Video and Action Classification Problems

last update: 6 Oct, 2016

Video Classification

The video classification problem is very similar to the image classification problem. Just your input is a video. One trivial approach would be to treat video frames as images and apply whatever image classification for every image. Then aggregate all classification scores to come up with a final classification score for the video. However, we are dropping all temporal information we have. The dynamics in a scene holds much information that can help us improve our progress.

Like any video processing task, "the task is much more computationally demanding even for processing short video clips since each video might contain hundreds to thousands of frames, not all of which are useful" [1].

There were some recent basic trials to involve the temporal dimension of the data [2], however the state of the art now days comes from using the Long short-term memory network such as in [1] [3] .

There are many available datasets of small scale. A recent large scale one is the The Sports-1M Dataset. However, due to its extreme size, almost no one works over it. Only titans such as Google can work smoothly over such datasets, but not research labs. Google annoauned a much larger dataset, the YouTube-8M dataset. Same conclusion :(. One trick they made is computing feature vectors for the dataset. That should encourage little people to use it.

Action Recognition

A more popular problem is the action classification (recognition) problem. Action Classification is a video classification problem. However, inside the video there are some actions (e.g. man jumps, lady swims). The major stream is for Human Action Recognition. However, other styles exist like recognizing some sub-actions by a lady in the kitchen.

In the era of deep learning, much work has been focusing in this problem (e.g. strong competition). For example, two stream approach [5], visual attention models [4], contextual actions [6]

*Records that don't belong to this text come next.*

Lemma tiles_le cur chunks stop : tiles cur chunks stop -> cur <= stop.
Proof.
  revert cur. induction chunks as [|[b sz] l IH]; intros cur; cbn; [lia|]. intros (_ & (k & ? & ->) & _ & Hr%IH). lia.
Qed.

Lemma tiles_bounds cur chunks stop b sz : tiles cur chunks stop -> (b, sz) ∈ chunks ->
  cur <= b /\ b + sz <= stop /\ b mod sz = 0 /\ exists k, 12 <= k /\ sz = 2 ^ k.
Proof.
  revert cur. induction chunks as [|[b' sz'] l IH]; intros cur H Hin; [now apply not_elem_of_nil in Hin|].
  destruct H as (-> & (k & Hk & ->) & Hm & H). apply elem_of_cons in Hin as [[= -> ->]|Hin].
  - apply tiles_le in H. repeat split; [lia|lia|assumption|eauto].
  - destruct (IH _ H Hin) as (? & ? & ? & ?). repeat split; (lia || assumption).
Qed.

(** An address is in the range exactly when one of the blocks has it. *)
Lemma tiles_cover cur chunks stop : tiles cur chunks stop -> forall a, cur <= a < stop <-> exists b sz, (b, sz) ∈ chunks /\ b <= a < b + sz.
Proof.
  intros H a. split; [|intros (b & sz & Hin & ?); destruct (tiles_bounds _ _ _ _ _ H Hin); lia].
  revert cur H. induction chunks as [|[b sz] l IH]; intros cur H Ha; cbn in H; [lia|]. destruct H as (-> & _ & _ & H).
  destruct (Z.lt_ge_cases a (cur + sz)); [exists cur, sz; split; [constructor|lia]|].
  destruct (IH _ H) as (b & sz' & ? & ?); [lia|]. exists b, sz'. split; [now constructor|assumption].
Qed.

Lemma align_loop_spec base : base mod 2 ^ 12 = 0 -> forall (n : nat) fuel, (n < fuel)%nat ->
  exists k, align_loop fuel base (2 ^ (12 + Z.of_nat n)) = Some (2 ^ k) /\ 12 <= k <= 12 + Z.of_nat n /\ base mod 2 ^ k = 0.
Proof.
  intros Hb. induction n as [|n IH]; intros [|fuel] Hf; try lia; cbn [align_loop].
  all: rewrite land_pred by lia.
  - change (12 + Z.of_nat 0) with 12. rewrite Hb. exists 12. repeat split; (lia || assumption || now destruct (0 <? _)).
  - destruct (Z.ltb_spec 0 (2 ^ (12 + Z.of_nat (S n)))) as [|Hn]; [|pose proof (Z.pow_pos_nonneg 2 (12 + Z.of_nat (S n))); lia].
    destruct (Z.eqb_spec (base mod 2 ^ (12 + Z.of_nat (S n))) 0) as [E|E]; cbn [andb negb].
    + eexists. split; [reflexivity|]. split; [lia|assumption].
    + destruct (IH fuel) as (k & Ek & ? & ?); [lia|]. exists k. rewrite <- Ek. split; [|split; [lia|assumption]]. f_equal.
      rewrite Z.shiftr_div_pow2 by lia. replace (12 + Z.of_nat (S n)) with (12 + Z.of_nat n + 1) by lia.
      rewrite (Z.pow_add_r 2 _ 1) by lia. apply Z.div_mul. lia.
Qed.

Lemma largest_spec base len : base mod 2 ^ 12 = 0 -> len mod 2 ^ 12 = 0 -> 0 < len < 2 ^ 64 ->
  exists k, largest_power_of_two_aligned base len = Some (2 ^ k) /\ 12 <= k /\ base mod 2 ^ k = 0 /\ 2 ^ k <= len.
Proof.
  intros Hb Hl Hlen. unfold largest_power_of_two_aligned. destruct (Z.eqb_spec len 0); [lia|].
  pose proof (Z.log2_spec len ltac:(lia)) as [Hlo _].
  assert (12 <= Z.log2 len) by (apply Z.log2_le_pow2; [lia|]; pose proof (Z.div_mod len (2 ^ 12)); lia).
  assert (Z.log2 len < 64) by (apply Z.log2_lt_pow2; lia).
  destruct (align_loop_spec base Hb (Z.to_nat (Z.log2 len - 12)) 65) as (k & E & ? & ?); [lia|].
  replace (12 + Z.of_nat (Z.to_nat (Z.log2 len - 12))) with (Z.log2 len) in * by lia.
  exists k. repeat split; try assumption; try lia. eapply Z.le_trans; [|exact Hlo]. apply Z.pow_le_mono_r; lia.
Qed.

Lemma chunk_loop_spec `{A : Arch} start stop : stop <= 2 ^ size_bits -> start <= stop -> stop - start < 2 ^ size_bits -> forall fuel cursor remaining acc,
  0 <= cursor -> start <= cursor -> cursor + remaining = stop -> 0 <= remaining -> cursor mod 2 ^ 12 = 0 -> remaining mod 2 ^ 12 = 0 ->
  tiles start acc cursor -> (length acc <= 64)%nat -> (65 - length acc < fuel)%nat ->
  exists r, chunk_loop fuel cursor remaining acc = Some r /\ forall cs, r = Some cs -> tiles start cs stop.
Proof.
  intros Hstop Hst Hlen. assert (2 ^ size_bits <= 2 ^ 64) by (arch_cases; lia).
  induction fuel as [|fuel IH]; intros cursor remaining acc Hc Hsc Hs Hr Hmc Hmr Ht Hl Hf; [lia|]. cbn [chunk_loop].
  destruct (Z.eqb_spec remaining 0) as [->|]; [eexists; split; [reflexivity|]; intros cs [= <-]; rewrite <- Hs, Z.add_0_r; assumption|].
  destruct (largest_spec cursor remaining) as (k & E & Hk & Hm & Hle); [assumption..|lia|].
  rewrite E. cbn [mbind option_bind]. assert (2 ^ 12 <= 2 ^ k) by (apply Z.pow_le_mono_r; lia).
  destruct (Z.ltb_spec (2 ^ k) 4096); [lia|]. destruct (Z.ltb_spec remaining (2 ^ k)); [lia|].
  destruct (Z.leb_spec 64 (Z.of_nat (length acc))); [eexists; split; [reflexivity|]; intros cs [=]|].
  assert (Hnext : tiles start (acc ++ [(cursor, 2 ^ k)]) (cursor + 2 ^ k)) by (apply (tiles_app _ _ cursor); [assumption|]; cbn; eauto 8).
  destruct (decide (remaining = 2 ^ k)) as [->|].
  { destruct fuel as [|fuel]; [lia|]. cbn [chunk_loop]. rewrite Z.sub_diag. eexists. split; [reflexivity|]. intros cs [= <-]. now rewrite <- Hs. }
  rewrite wrap_small by lia. assert (Hpage : 2 ^ k mod 2 ^ 12 = 0).
  { replace k with (k - 12 + 12) by lia. rewrite Z.pow_add_r by lia. apply Z.mod_mul. lia. }
  apply IH; try lia.
  - now rewrite Z.add_mod, Hmc, Hpage by lia.
  - now rewrite Zminus_mod, Hmr, Hpage by lia.
  - exact Hnext.
  - rewrite length_app. cbn. lia.
  - rewrite length_app. cbn. lia.
Qed.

In the era of manual feature vectors, the improved dense trajectory is a remarkable work [7]. It is even still has comparable performance with deep learning ones.

Action Localization

Action localization focuses on detecting the actions inside the videos. There are little work in this area and most of them are doing very similar work. This is a good research area to have your contribution. Many work relies on doing image object detection and linking them.

One of the nice work to read is Action tubes [8]. Other work: [10], [11], [12], [9].


[1] Beyond Short Snippets: Deep Networks for Video Classification, CVPR 2015

[2] large scale video classification with convolutional neural networks, CVPR 2014

[3] Long-term Recurrent Convolutional Networks (LRCN), CVPR 2015

[4] Action recognition using visual attention, 2015

[5] two-stream convolutional networks for action recognition in videos, NIPS 2014

[6] contextual action recognition with r*cnn, ICCV 2015

[7] Action Recognition with Improved Trajectories, ICCV 2013

[8] finding action tubes, CVPR 2015

[9] Fast Action Proposals for Human Action Detection and Search, CVPR 2015.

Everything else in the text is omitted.